A me, dal fondo di ghiaccio, costernazione e rabbia in cui m'ha gettato la mattinata di mercoledì 7 gennaio, ha fatto piacere vedere una mobilitazione così collettiva in difesa della satira tignosa, scorretta, aggressiva di “Charlie Hebdo”... quella satira che pareva ogni tanto un po' pesante, “louche” dicono i francofoni con la loro bella lingua. Ma è necessario, se si vuole essere cattivi, per colpire al cuore del buon senso bisogna colpire molte volte a caso. Tanto si tratta di disegni e nuvolette, mica muore nessuno.
Così, se leggo di tanti che ora prendono le distanze da quelli che esprimono solidarietà, mi infastidisco. Abbondano i “voi non li avete mai letti”, “voi non sapevate manco chi erano”, “troppo facile ora”... come dire che ci sono degli autonominati “guardiani del tempio” che diffidano i falsi amici dell'ultima ora. La ronda dei partigiani DOC.
Poi ci sono quelli che invece chiedono “quel sangue era dunque così puro?” Quelli che conoscono gli scheletri nell'armadio di Charlie, i dispetti, gli ostracismi, le lotte interne, i partiti presi... d'altronde quale gruppo, redazione, comitato - anche libertario - non ne ha?
Io li conosco da sempre quelli di Charlie - mi sono occupato di fumetti per quindici anni - non li conosco tutti, certo, e non le singole posizioni di ognuno, e vi dico anche che i miei preferiti di quella banda erano già morti da tempo come Reiser, il genio della sgradevolezza, o se n'erano già andati da un pezzetto (qualcuno anche sbattendo la porta): Cavanna, il Prof. Choron con i suoi deliri libertari e poetici, più recentemente, e per una brutta storia di censura, Siné. E allora?

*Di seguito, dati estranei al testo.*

(* ===== verification/Catalog.v ===== *)
(** The system manager: [system/sm_manager.h], [system/sm_manager.cpp].

    [SmManager] keeps the catalogue [db_] and one handle per open record and
    index file over the shared pool.  [chdir] and the stream that
    [std::ifstream] opens are the operating system's, parameters of
    [open_db].  [create_db], [close_db] and [drop_table] have empty bodies in
    the source.  [TabMeta::get_col] answers a default iterator, so
    [create_index] and [drop_index] end at their first use of it; what the
    source writes after that point is never reached. *)
From Stdlib Require Import Ascii String.
From S2P Require Import Prelude Config Posix PageStore Disk Replacer BufferPool Record RecordPage RecordRuns IxNode IxFile Printer Meta.

Definition DB_META_NAME : string := "db.meta".

Record ColDef : Set := MkColDef { def_name : string; def_type : ColType; def_len : Z }.

(** ** Printing the catalogue *)

Definition show_tables (db : DbMeta) : M Reply unit :=
  printer ← new_RecordPrinter 1;
  print_separator printer ;;
  print_record printer ["Tables"%string] ;;
  print_separator printer ;;
  st_iter (λ e, print_record printer [tab_name_of e.2]) (tabs_ db) ;;
  print_separator printer.

Definition field_info (col : ColMeta) : list string :=
  [col_name col; coltype2str (col_type col); if col_index col then "YES"%string else "NO"%string].
(* ===== verification/Executor.v ===== *)
(** The executors at run time: [execution/executor_*.h].

    The tree of executors a plan builds is [Executor]; a virtual call is a match
    on it.  An executor reads its table through the file handle of
    [SmManager::fhs_] and the shared buffer pool, so the methods are computations
    on [SmManager] that return the changed executor.  Loops have fuel.

    A buffer that [new char[len]] made and nobody wrote is [None].
    [IndexScanExecutor]'s constructor sets no member: its vectors are empty, its
    scan is null and its pointers are uninitialised. *)
From S2P Require Import Prelude Config Posix PageStore Disk Replacer BufferPool PoolSpec Record RecordSpec RecordScan RecordRuns Meta Catalog Query.

Section Executors.
Context {OS R : Type} {PX : Posix OS} {RP : Replacer R}.
Abbreviation SmManager := (SmManager OS R).
Abbreviation RmState := (RmState (DiskManager OS) R).

(** ** File handles *)

Definition file_of (s : SmManager) (fh : Z * RmFileHdr) : RmState := MkRm (sm_pool s) fh.1 fh.2.

(** A call on [fh_]: the handle of [tab_name] and the pool. *)
Definition on_file {A} (tab_name : string) (m : M RmState A) : M SmManager A := λ s,
  match fhs_ s !! tab_name with
  | None => (Crash NullDeref, s)
  | Some fh =>
      let '(r, st) := m (file_of s fh) in
      (r, with_fhs (<[tab_name := (fd_ st, file_hdr_ st)]> (fhs_ s)) (with_sm_pool (rm_pool st) s))
  end.

(** [sm_manager_->fhs_.at(tab_name)]. *)
Definition fhs_at (tab_name : string) : M SmManager unit :=
  s ← get_st; match fhs_ s !! tab_name with None => throw StdOutOfRange | Some _ => ret tt end.

(** ** SeqScanExecutor *)

Record SeqScanExecutor : Set := MkSeq {
  ss_tab_name : string;
  ss_conds : list Condition;
  ss_cols : list ColMeta;
  ss_len : Z;
  ss_fed_conds : list Condition;
  ss_rid : option Rid;
  ss_scan : option (option Rid)
}.

Definition with_fed (cs : list Condition) (e : SeqScanExecutor) : SeqScanExecutor :=
  MkSeq (ss_tab_name e) (ss_conds e) (ss_cols e) (ss_len e) cs (ss_rid e) (ss_scan e).
Definition with_cursor (rid scan : option Rid) (e : SeqScanExecutor) : SeqScanExecutor :=
  MkSeq (ss_tab_name e) (ss_conds e) (ss_cols e) (ss_len e) (ss_fed_conds e) rid (Some scan).

(** [len_ = cols_.back().offset + cols_.back().len], an [int] stored in a [size_t]. *)
Definition new_SeqScan (tab_name : string) (conds : list Condition) : M SmManager SeqScanExecutor :=
  s ← get_st;
  tab ← get_table (db_ s) tab_name;
  fhs_at tab_name ;;
  match last (cols tab) with
  | None => crash_with OutOfBounds
  | Some back =>
      conds_ ← orient_conds tab_name conds;
      ret (MkSeq tab_name conds_ (cols tab)
             (wrap32 (col_offset back + col_len back) `mod` (size_max + 1)) conds_ None None)
  end.

(** The body of the loop: [rid_] is set before the record is read, and a
    [RecordNotFoundError] is only reported. *)
Definition seq_visit (r : Rid) (rid_ : option Rid) : M RmState (option Rid) :=
  st_catch (_ ← get_record r; ret (Some r))
    (λ e, match e with RedBase (RecordNotFoundError _ _) => ret (Some r) | _ => throw e end).

Definition seq_beginTuple (fuel : nat) (e : SeqScanExecutor) : M SmManager SeqScanExecutor :=
  check_runtime_conds (ss_tab_name e) (ss_fed_conds e) ;;
  '(rid, scan) ← on_file (ss_tab_name e) (scan_ ← new_RmScan; scan_each fuel seq_visit scan_ (ss_rid e));
  ret (with_cursor rid scan e).

Definition seq_is_end (e : SeqScanExecutor) : M SmManager bool :=
  match ss_scan e with
  | None => crash_with NullDeref
  | Some scan => on_file (ss_tab_name e) (scan_is_end scan)
  end.

Definition seq_nextTuple (fuel : nat) (e : SeqScanExecutor) : M SmManager SeqScanExecutor :=
  check_runtime_conds (ss_tab_name e) (ss_fed_conds e) ;;
  b ← seq_is_end e;
  assert_ (negb b) ;;
  match ss_scan e with
  | None => crash_with NullDeref
  | Some scan =>
      '(_, scan') ← on_file (ss_tab_name e) (scan_ ← scan_next scan; scan_each fuel (λ _ t, ret t) scan_ tt);
      ret (with_cursor (ss_rid e) scan' e)
  end.

Definition seq_feed (feed_dict : gmap TabCol Value) (e : SeqScanExecutor) : M SmManager SeqScanExecutor :=
  fed ← feed (ss_tab_name e) (ss_conds e) feed_dict; ret (with_fed fed e).

(** ** IndexScanExecutor

    [tab_name_], [conds_] and [fed_conds_] are empty, [scan_] is null, and
    [sm_manager_], [fh_], [len_] and [index_no_] have no value. *)

(** [sm_manager_->ihs_] is the first thing read after the check. *)
Definition index_beginTuple {A} : M SmManager A :=
  check_runtime_conds EmptyString [] ;; crash_with Uninitialised.

Definition index_is_end : M SmManager bool := crash_with NullDeref.

Definition index_nextTuple : M SmManager unit :=
  check_runtime_conds EmptyString [] ;;
  b ← index_is_end;
  assert_ (negb b).

Definition index_Next {A} : M SmManager A :=
  b ← index_is_end;
  assert_ (negb b) ;;
  crash_with Uninitialised.

Definition index_feed (feed_dict : gmap TabCol Value) : M SmManager unit := check_runtime_conds EmptyString [].

(** ** The tree *)

Inductive Executor : Type :=
  | SeqScan (e : SeqScanExecutor)
  | IndexScan
  | Join (left_ right_ : Executor) (len_ : Z) (cols_ : list ColMeta) (prev_feed_dict_ : gmap TabCol Value)
  | Projection (prev_ : Executor) (cols_ : list ColMeta) (len_ : Z) (sel_idxs_ : list nat).

Definition exec_cols (e : Executor) : list ColMeta :=
  match e with SeqScan e => ss_cols e | IndexScan => [] | Join _ _ _ cs _ => cs | Projection _ cs _ _ => cs end.

Definition tupleLen (e : Executor) : M SmManager Z :=
  match e with
  | SeqScan e => ret (ss_len e)
  | IndexScan => crash_with Uninitialised
  | Join _ _ len _ _ => ret len
  | Projection _ _ len _ => ret len
  end.

Definition getType (e : Executor) : string :=
  match e with SeqScan _ => "SeqScan" | IndexScan => "indexScan" | Join _ _ _ _ _ => "Join" | Projection _ _ _ _ => "Projection" end.

Definition new_Join (left right : Executor) : M SmManager Executor :=
  ll ← tupleLen left;
  rl ← tupleLen right;
  ret (Join left right (join_len ll rl) (join_cols (exec_cols left) ll (exec_cols right)) ∅).

Definition new_Projection (prev : Executor) (sel_cols : list TabCol) : M SmManager Executor :=
  '(idxs, cs, len) ← project_cols (exec_cols prev) sel_cols 0; ret (Projection prev cs len idxs).

Fixpoint is_end (e : Executor) : M SmManager bool :=
  match e with
  | SeqScan e => seq_is_end e
  | IndexScan => index_is_end
  | Join left_ _ _ _ _ => is_end left_
  | Projection prev_ _ _ _ => is_end prev_
  end.

(** The record's bytes, [None] when nothing was written to them. *)
Fixpoint Next (e : Executor) : M SmManager (option bytes) :=
  match e with
  | SeqScan _ => crash_with NoReturn
  | IndexScan => index_Next
  | Join left_ _ _ _ _ => b ← is_end left_; assert_ (negb b) ;; ret None
  | Projection prev_ _ _ _ => b ← is_end prev_; assert_ (negb b) ;; _ ← Next prev_; ret None
  end.

Fixpoint exec_feed (feed_dict : gmap TabCol Value) (e : Executor) : M SmManager Executor :=
  match e with
  | SeqScan e => e' ← seq_feed feed_dict e; ret (SeqScan e')
  | IndexScan => index_feed feed_dict ;; ret IndexScan
  | Join left_ right_ len cs _ => left' ← exec_feed feed_dict left_; ret (Join left' right_ len cs feed_dict)
  | Projection _ _ _ _ => throw_db (InternalError "Cannot feed a projection node")
  end.

Definition feed_right (left_ right_ : Executor) (prev_feed_dict_ : gmap TabCol Value) : M SmManager Executor :=
  rec ← Next left_;
  match rec with
  | None => crash_with Uninitialised
  | Some rec => feed_dict ← feed_right_dict prev_feed_dict_ (exec_cols left_) rec; exec_feed feed_dict right_
  end.

(** [while (right_->is_end()) ...] of [beginTuple] is [join_advance]; that of
    [nextTuple] has an empty body, and [spin] is a loop that changes nothing. *)
Fixpoint spin (fuel : nat) (right_ : Executor) : M SmManager unit :=
  match fuel with
  | O => crash_with OutOfFuel
  | S fuel' => b ← is_end right_; if b then spin fuel' right_ else ret tt
  end.

Fixpoint nextTuple (fuel : nat) (e : Executor) : M SmManager Executor :=
  match e with
  | SeqScan e => e' ← seq_nextTuple fuel e; ret (SeqScan e')
  | IndexScan => index_nextTuple ;; ret IndexScan
  | Join left_ right_ len cs d =>
      b ← is_end left_;
      assert_ (negb b) ;;
      right' ← nextTuple fuel right_;
      spin fuel right' ;;
      ret (Join left_ right' len cs d)
  | Projection prev_ cs len idxs =>
      b ← is_end prev_;
      assert_ (negb b) ;;
      prev' ← nextTuple fuel prev_;
      ret (Projection prev' cs len idxs)
  end.

Fixpoint join_advance (begin : Executor → M SmManager Executor) (fuel : nat) (left_ right_ : Executor) (d : gmap TabCol Value)
    : M SmManager (Executor * Executor) :=
  match fuel with
  | O => crash_with OutOfFuel
  | S fuel' =>
      b ← is_end right_;
      if b then
        left' ← nextTuple fuel' left_;
        bl ← is_end left';
        if bl then ret (left', right_)
        else
          right1 ← feed_right left' right_ d;
          right2 ← begin right1;
          join_advance begin fuel' left' right2 d
      else ret (left_, right_)
  end.

(** A child that was fed is no longer a part of the tree it came from: the depth
    of the recursion is bounded by the fuel too. *)
Fixpoint beginTuple (fuel : nat) (e : Executor) : M SmManager Executor :=
  match fuel with
  | O => crash_with OutOfFuel
  | S fuel' =>
      match e with
      | SeqScan e => e' ← seq_beginTuple fuel' e; ret (SeqScan e')
      | IndexScan => index_beginTuple
      | Join left_ right_ len cs d =>
          left' ← beginTuple fuel' left_;
          b ← is_end left';
          if b then ret (Join left' right_ len cs d)
          else
            right1 ← feed_right left' right_ d;
            right2 ← beginTuple fuel' right1;
            '(left2, right3) ← join_advance (beginTuple fuel') fuel' left' right2 d;
            ret (Join left2 right3 len cs d)
      | Projection prev_ cs len idxs => prev' ← beginTuple fuel' prev_; ret (Projection prev' cs len idxs)
      end
  end.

A me, che li conosco, sembra amaro ma consolante che tanti che non ne sapevano niente fino a ieri, oggi si sentano colpiti, incuriositi, commossi, sconvolti. A me in generale fa piacere persino quando vedo una maglietta con la A cerchiata indossata da un quindicenne in metrò... e, anche se so che magari è solo un fatto di moda, preferisco quella moda lì a quella della svastica. A me fa piacere, non ingenera fastidio, che De André - un libertario - sia diventato post mortem il cantautore più amato del nostro immemore paese. Non mi illudo che questo ne cambi la secolare miseria, morale e reale, ma di certo non la peggiora.
Che poi, chi ha detto che dal simbolo non si possa risalire la corrente?
Io sono diventato anarchico anche perché ho ascoltato certe canzoni che all'inizio m'affascinavano per pure ragioni estetiche (come se esistesse una bellezza solo estetica).
E così viva i “Siamo tutti Charlie”, e non penso affatto che a quella redazione decimata farebbe più piacere muoversi nell'indifferenza e nei cinque minuti di silenzio per i morti, mentre prepara i prossimi numeri, i più difficili della sua travagliata storia. I nuovi amici di Charlie magari sono dei falsi amici, interessati, disonesti, tardivi... ma tutti? proprio tutti? possiamo esserne sicuri? Io dico benvenuti, benarrivati, non è mai tardi, nessuno è soprannumerario nel mio mondo, ciascuno è insperato e necessario. Sopratutto dopo che ce ne hanno ammazzati un po'. Il tempo poi saprà liberarci lui degli eventuali sciacalli.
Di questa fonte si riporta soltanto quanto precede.